The Eighth Amendment requires the government "'to provide medical care for those whom it is punishing by incarceration.'" Snipes v. Detella, 95 F.3d 586, 590 (7th Cir. 1996) (quoting Estelle v. Gamble, 429 U.S. 97, 103 (1976)). To state a claim of cruel and unusual punishment, "a prisoner must allege acts or omissions sufficiently harmful to evidence deliberate indifference to serious medical needs." Estelle, 429 U.S. at 106. The Court of Appeals for the Seventh Circuit has defined "serious medical needs" as encompassing not only conditions that are life-threatening or that carry risks of permanent, serious impairment if left untreated, but also those in which the deliberately indifferent withholding of medical care results in needless pain and suffering. Gutierrez v. Peters, 111 F.3d 1364, 1371 (7th Cir. 1997).

According to the Court of Appeals for the Seventh Circuit, "dental care is one of the most important medical needs of inmates." Wynn v. Southward, 251 F.3d 588, 593 (7th Cir. 2001) (inmate stated claim when deprived of dentures and, as a result, was unable to chew food and suffered bleeding, headaches, humiliation and disfigurement). Although the court of appeals has not addressed the question whether periodontal disease alone constitutes a serious medical need, the undisputed facts support a finding that plaintiff's condition was sufficiently serious to implicate the Eighth Amendment. Defendant Lofthouse asserts that plaintiff is not a medical expert and, therefore, is not qualified to ascertain the seriousness of his periodontitis.
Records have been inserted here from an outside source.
(* ===== verification/Journal.v ===== *)
(** * Journal: the runner's durable session, slots and command cursor

    Models [crates/automata-ci-runner-journal/src/model/{state,command,orphan}.rs]:
    the negotiated session with its command window and lease-poll checkpoints,
    the recovery state of each execution slot, and every mutation of the
    journal. A mutation on [&mut self] is a value of [stM]: what it leaves
    behind when it fails is part of the model, and the file adapter runs it on
    a copy ([FileJournal]). [slot_mut] is the source's lookup of a slot under
    its session, ordinal and lease fence. *)

From S2P Require Import Prelude Text Execution Capability Log JournalBase ManagedSecret.
From S2P Require Import LogDelivery Saga.

(** ** Commands ([command.rs]) *)

Record DurableCommand := MkDurableCommand {
  command_sequence : CommandSequence;
  command_operation_id : OperationId;
  command_digest : Sha256Digest;
}.

#[export] Instance durable_command_eq_dec : EqDecision DurableCommand.
Proof. solve_decision. Defined.

Inductive CommandIgnoredReason := StaleLease | SlotUnavailable | UnsupportedCommand | InvalidCommand.

#[export] Instance command_ignored_reason_eq_dec : EqDecision CommandIgnoredReason.
Proof. solve_decision. Defined.

Inductive CommandDisposition :=
| CommandApplied
| CommandIgnored (reason : CommandIgnoredReason).

#[export] Instance command_disposition_eq_dec : EqDecision CommandDisposition.
Proof. solve_decision. Defined.

Record CommandTombstone := MkCommandTombstone {
  tombstone_command : DurableCommand;
  tombstone_disposition : CommandDisposition;
}.

#[export] Instance command_tombstone_eq_dec : EqDecision CommandTombstone.
Proof. solve_decision. Defined.

Record LeaseOfferRecord := MkLeaseOffer {
  offer_slot : RunnerSlotOrdinal;
  offer_lease : Lease;
  offer_job_ir : JobIrContentRef;
  offer_secret_bindings : option ManagedSecretBindingOverlay;
  offer_command : DurableCommand;
}.

#[export] Instance lease_offer_record_eq_dec : EqDecision LeaseOfferRecord.
Proof. solve_decision. Defined.

Section Offers.
Context {hasher : Sha256} {uuids : Uuid}.

Definition lease_offer_new (slot : RunnerSlotOrdinal) (lease : Lease) (job_ir : JobIrContentRef)
    (command : DurableCommand) : result JournalInvariantError LeaseOfferRecord :=
  _ ← map_err (λ _, InvalidLease) (lease_validate lease);
  _ ← job_ir_content_validate job_ir;
  Ok (MkLeaseOffer slot lease job_ir None command).

Definition with_managed_secret_bindings (self : LeaseOfferRecord)
    (overlay : ManagedSecretBindingOverlay) : result JournalInvariantError LeaseOfferRecord :=
  _ ← map_err (λ _, InvalidManagedSecretBindings) (validate_for overlay (offer_lease self));
  Ok (MkLeaseOffer (offer_slot self) (offer_lease self) (offer_job_ir self) (Some overlay)
        (offer_command self)).

Definition offer_validate (self : LeaseOfferRecord) : result JournalInvariantError unit :=
  _ ← map_err (λ _, InvalidLease) (lease_validate (offer_lease self));
  _ ← job_ir_content_validate (offer_job_ir self);
  match offer_secret_bindings self with
  | Some overlay =>
      map_err (λ _, InvalidManagedSecretBindings) (validate_for overlay (offer_lease self))
  | None => Ok tt
  end.
Lemma keeps_provider_intent (intent : ProviderOperation) :
  keeps (λ s, authority_acknowledged s = true) (slot_record_provider_intent intent).
Proof.
  intros s s' b Hinv Hau H. unfold slot_record_provider_intent, rejectM in H. unfold_monad.
  destruct (negb (bool_decide (offer_status s = OfferAccepted))) eqn:Hst; [done|].
  destruct (is_terminal _ && _ && _); [done|]. destruct (is_some _ && _); [done|].
  destruct (negb (bool_decide (provider_outcome intent = OutcomePending))) eqn:Hout; [done|].
  bool_facts.
  destruct (find_provider _ _) as [existing|] eqn:Hfind.
  { destruct (bool_decide _); [|done]. by injection H as <- <-. }
  apply find_provider_None in Hfind. destruct (last_is_some_and _ _) eqn:Hlast; [done|].
  assert (Hpush : ∀ s1, inv s1 → slot_offer s1 = slot_offer s → cancellation s1 = cancellation s →
    offer_status s1 = OfferAccepted → authority_acknowledged s1 = true →
    Z.of_nat (length (provider_operations s1)) < MAX_PROVIDER_OPERATIONS_PER_SLOT →
    (provider_operation_id intent ∉ (provider_operation_id <$> provider_operations s1)) →
    last_is_some_and provider_is_pending (provider_operations s1) = false →
    ∀ r, replay_provider_operations (provider_checkpoint s1) (provider_operations s1) = Ok r →
    can_begin r (provider_kind intent) = true →
    s' = set_provider_operations (provider_operations s1 ++ [intent]) s1 →
    inv s' ∧ slot_offer s' = slot_offer s ∧ cancellation s' = cancellation s).
  { intros s1 Hinv1 Ho Hca Hs1 Hau1 Hn1 Hid1 Hl1 r Hr Hb ->.
    split; [|done]. by eapply inv_push_intent. }
  destruct (Z.leb_spec MAX_PROVIDER_OPERATIONS_PER_SLOT
    (Z.of_nat (length (provider_operations s)))) as [Hfull|Hfree].
  - destruct (compact_oldest s) as [s1 [[]|]] eqn:Hc; [|done].
    destruct (inv_compact_oldest s s1 Hinv) as (Hinv1 & Hlen & c & rest & Hs1); [|done|].
    { intros Hnil. rewrite Hnil in Hfull. done. }
    destruct (replay_provider_operations _ _) as [r|] eqn:Hr; [|done].
    destruct (negb _) eqn:Hneg; [done|]. injection H as <- <-. bool_facts.
    pose proof (ok_provider_count _ _ _ (inv_ok _ _ _ Hinv)).
    assert (Hrest : ∃ op, provider_operations s = op :: provider_operations s1).
    { unfold compact_oldest in Hc. unfold_monad. destruct (provider_operations s); [done|].
      destruct (recovery_compact _ _); [|done]. injection Hc as <-. by eexists. }
    destruct Hrest as [op Hrest]. eapply Hpush; try done; try (by rewrite Hs1).
    + lia.
    + rewrite Hrest, fmap_cons, not_elem_of_cons in Hfind. apply Hfind.
    + unfold last_is_some_and in *. rewrite Hrest in Hlast. by destruct (provider_operations s1).
  - destruct (replay_provider_operations _ _) as [r|] eqn:Hr; [|done].
    destruct (negb _) eqn:Hneg; [done|]. injection H as <- <-. bool_facts.
    by eapply Hpush.
Qed.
However, plaintiff is capable of describing his own pain and suffering that he may have experienced as a result of the disease, Gutierrez, 111 F.3d at 1371, and the undisputed facts show plaintiff was losing his teeth. Taking the facts in the light most favorable to plaintiff, I find that plaintiff has adduced facts sufficient to show that his periodontitis constitutes a serious medical need.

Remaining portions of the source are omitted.